Building and Construction

Unheeded Warnings Led to a Fatal Bus Crash with a Train

08 August 2018

The failures of a freight train company and a city to mitigate known safety hazards at a Biloxi, Miss., grade crossing is the probable cause of a fatal crash there, the National Transportation Safety Board said in a report issued August 7.

According to the accident report, a chartered ECHO Transportation motorcoach carrying 49 senior citizens to a casino March 7, 2017, grounded on a high-profile grade crossing in Biloxi. As the motorcoach driver tried to free the vehicle from the railroad tracks, a CSX freight train approached.

Once the engineer realized that the motorcoach might not clear the tracks, he put the train into an emergency stop about 502 ft west of the crossing. About 14 seconds later, the train had slowed to around 19 mph and hit the left side of the motorcoach, pushing it 259 ft down the tracks before coming to a stop. The motorcoach was still in contact with the lead locomotive.

Four passengers were killed in the crash; the driver and 37 passengers were injured. No one on the CSX train was injured.

According to the NTSB report, the Biloxi city street grade crossing, which dated back to at least 1870 and was reconstructed in 1977, had an unusually high vertical profile. Its high vertical grade put low ground clearance vehicles, such as trucks and buses, at risk of being grounded on the tracks.

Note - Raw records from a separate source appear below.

Lemma random_choice_valid (uniform : Z -> Z -> float) (N : Z)
    (p : list float) (g : ndarray Z) :
  np_random_choice uniform [COOPERATE; DEFECT] N N p = Ok g ->
  square N g /\ binary g.
Proof.
  unfold np_random_choice.
  destruct (negb (len p =? len [COOPERATE; DEFECT])); [discriminate|].
  destruct (is_nan (kahan_sum p)); [discriminate|].
  destruct (existsb (fun q => (q <? 0)%float) p); [discriminate|].
  destruct (atol <? abs (kahan_sum p - 1))%float; [discriminate|].
  destruct ((N <? 0) || (N <? 0)) eqn:HN; [discriminate|].
  intros E. apply mapM_inv in E. destruct E as [Hlen Hrows].
  rewrite length_range in Hlen.
  assert (Hr : forall row, In row g ->
             len row = N /\ Forall (fun c => c = COOPERATE \/ c = DEFECT) row).
  { intros row Hin. destruct (Hrows row Hin) as (y & _ & Ey).
    apply mapM_inv in Ey. destruct Ey as [Hl Hc].
    rewrite length_range in Hl. split; [unfold len; lia|].
    rewrite Forall_forall. intros c Hcin.
    destruct (Hc c Hcin) as (x & _ & Ex).
    destruct (nth_error [COOPERATE; DEFECT] _) as [v|] eqn:En; [|discriminate].
    injection Ex as <-. apply nth_error_In in En.
    destruct En as [<- | [<- | []]]; auto. }
  split.
  - split; [unfold len; lia|]. rewrite Forall_forall. intros row Hin.
    apply (Hr row Hin).
  - unfold binary. rewrite Forall_forall. intros row Hin. apply (Hr row Hin).
Qed.

Lemma foldM_keeps {A S : Type} (P : S -> Prop)
    (body : S -> A -> result S) (l : list A) :
  (forall s a, In a l -> P s -> exists s', body s a = Ok s' /\ P s') ->
  forall s, P s -> exists s', foldM body l s = Ok s' /\ P s'.
Proof.
  induction l as [|a l IH]; intros Hb s Hs; simpl.
  - exists s. split; [reflexivity | exact Hs].
  - destruct (Hb s a (or_introl eq_refl) Hs) as (s1 & E & Hs1). rewrite E.
    cbn [bind]. apply IH; [|exact Hs1].
    intros s0 a0 Hin. apply Hb. right. exact Hin.
Qed.

Lemma stamp_clusters_ok (N : Z) (g : ndarray Z) :
  1 <= N -> square N g -> binary g ->
  exists g', stamp_clusters N g = Ok g' /\ square N g' /\ binary g'.
Proof.
  intros HN Hsq Hb. unfold stamp_clusters.
  apply (foldM_keeps (fun g => square N g /\ binary g)); [|split; assumption].
  intros g1 [cy cx] _ P1.
  apply (foldM_keeps (fun g => square N g /\ binary g)); [|exact P1].
  intros g2 dy _ P2.
  apply (foldM_keeps (fun g => square N g /\ binary g)); [|exact P2].
  intros g3 dx _ [S3 B3].
  destruct (dy * dy + dx * dx <=? 64).
  - unfold py_mod. replace (N =? 0) with false by lia. cbn [bind].
    rewrite (setitem_square N g3 _ _ COOPERATE S3
               (wrap_bound N _ HN) (wrap_bound N _ HN)).
    eexists. split; [reflexivity|]. split.
    + apply square_write; [exact S3 | apply wrap_bound; exact HN ..].
    + apply binary_write; [exact B3 | left; reflexivity].
  - exists g3. split; [reflexivity|]. split; assumption.
Qed.

Lemma get_payoffs_valid (gt : string) (p : dict float) :
  _get_payoffs gt = Ok p -> valid_game_type gt.
Proof.
  unfold _get_payoffs, valid_game_type.
  destruct (String.eqb_spec gt "prisoner_clusters"); [auto|].
  destruct (String.eqb_spec gt "hawk_dove_spirals"); [auto|].
  destruct (String.eqb_spec gt "stag_hunt"); [auto|]. discriminate.
Qed.

Lemma get_payoffs_total (gt : string) :
  valid_game_type gt -> exists p, _get_payoffs gt = Ok p.
Proof. intros [-> | [-> | ->]]; eexists; reflexivity. Qed.

Lemma get_payoffs_error (gt : string) (e : exn) :
  _get_payoffs gt = Raise e -> e = ValueError /\ ~ valid_game_type gt.
Proof.
  unfold _get_payoffs, valid_game_type.
  destruct (String.eqb_spec gt "prisoner_clusters"); [discriminate|].
  destruct (String.eqb_spec gt "hawk_dove_spirals"); [discriminate|].
  destruct (String.eqb_spec gt "stag_hunt"); [discriminate|].
  intros E. injection E as <-. split; [reflexivity | tauto].
Qed.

The bus was pushed 259 feet down the track after the collision. Credit: NTSBThe bus was pushed 259 feet down the track after the collision. Credit: NTSBA String of Groundings

Track maintenance work in 2014 actually increased the crossing’s vertical profile and led to more frequent vehicle groundings at the accident location. The NTSB concluded that the Main Street grade crossing had been unsafe for certain types of vehicles for several years before the fatal March 2017 crash.

In the three years before the crash, the NTSB says that there were 23 known vehicle groundings there. It says that although CSX Transportation and the City of Biloxi were aware of this number of events, neither acted to mitigate the hazard.

“This tragedy was preceded by numerous unheeded warnings in the three years leading up to it,” said NTSB Chairman Robert L. Sumwalt. “They came in the form of known groundings of other vehicles at the very same grade crossing where the fatal crash occurred.”

Little Time for Evacuation

The NTSB report says that as soon as he became aware of the approaching train, the motorcoach driver opened the vehicle’s loading door and told the passengers to evacuate. Due to their age and limited mobility, however, the evacuation was slow and the aisle became congested. Only six passengers had safely exited before the train hit the bus.

The NTSB said that inadequate guidance from the Federal Highway Administration (FHA) on how to mitigate risks associated with high-vertical-profile grade crossings contributed to the crash. It recommended that high-profile grade crossings have clearer, less ambiguous signage so that drivers of all types of vehicles can better determine if their vehicle could safely traverse the crossing.

In the NTSB report, the agency called for criteria to determine when an existing high-profile grade crossing should be modified or closed, and for better communication between all the entities involved in the maintenance and safety of grade crossings.

It also recommended that the Mississippi Department of Transportation (MDOT) establish communication channels with local municipalities, particularly the City of Biloxi, to monitor the safety of grade crossings, focusing on incidents of vehicle groundings. The MDOT also should help municipalities improve the safety of high-risk grade crossings.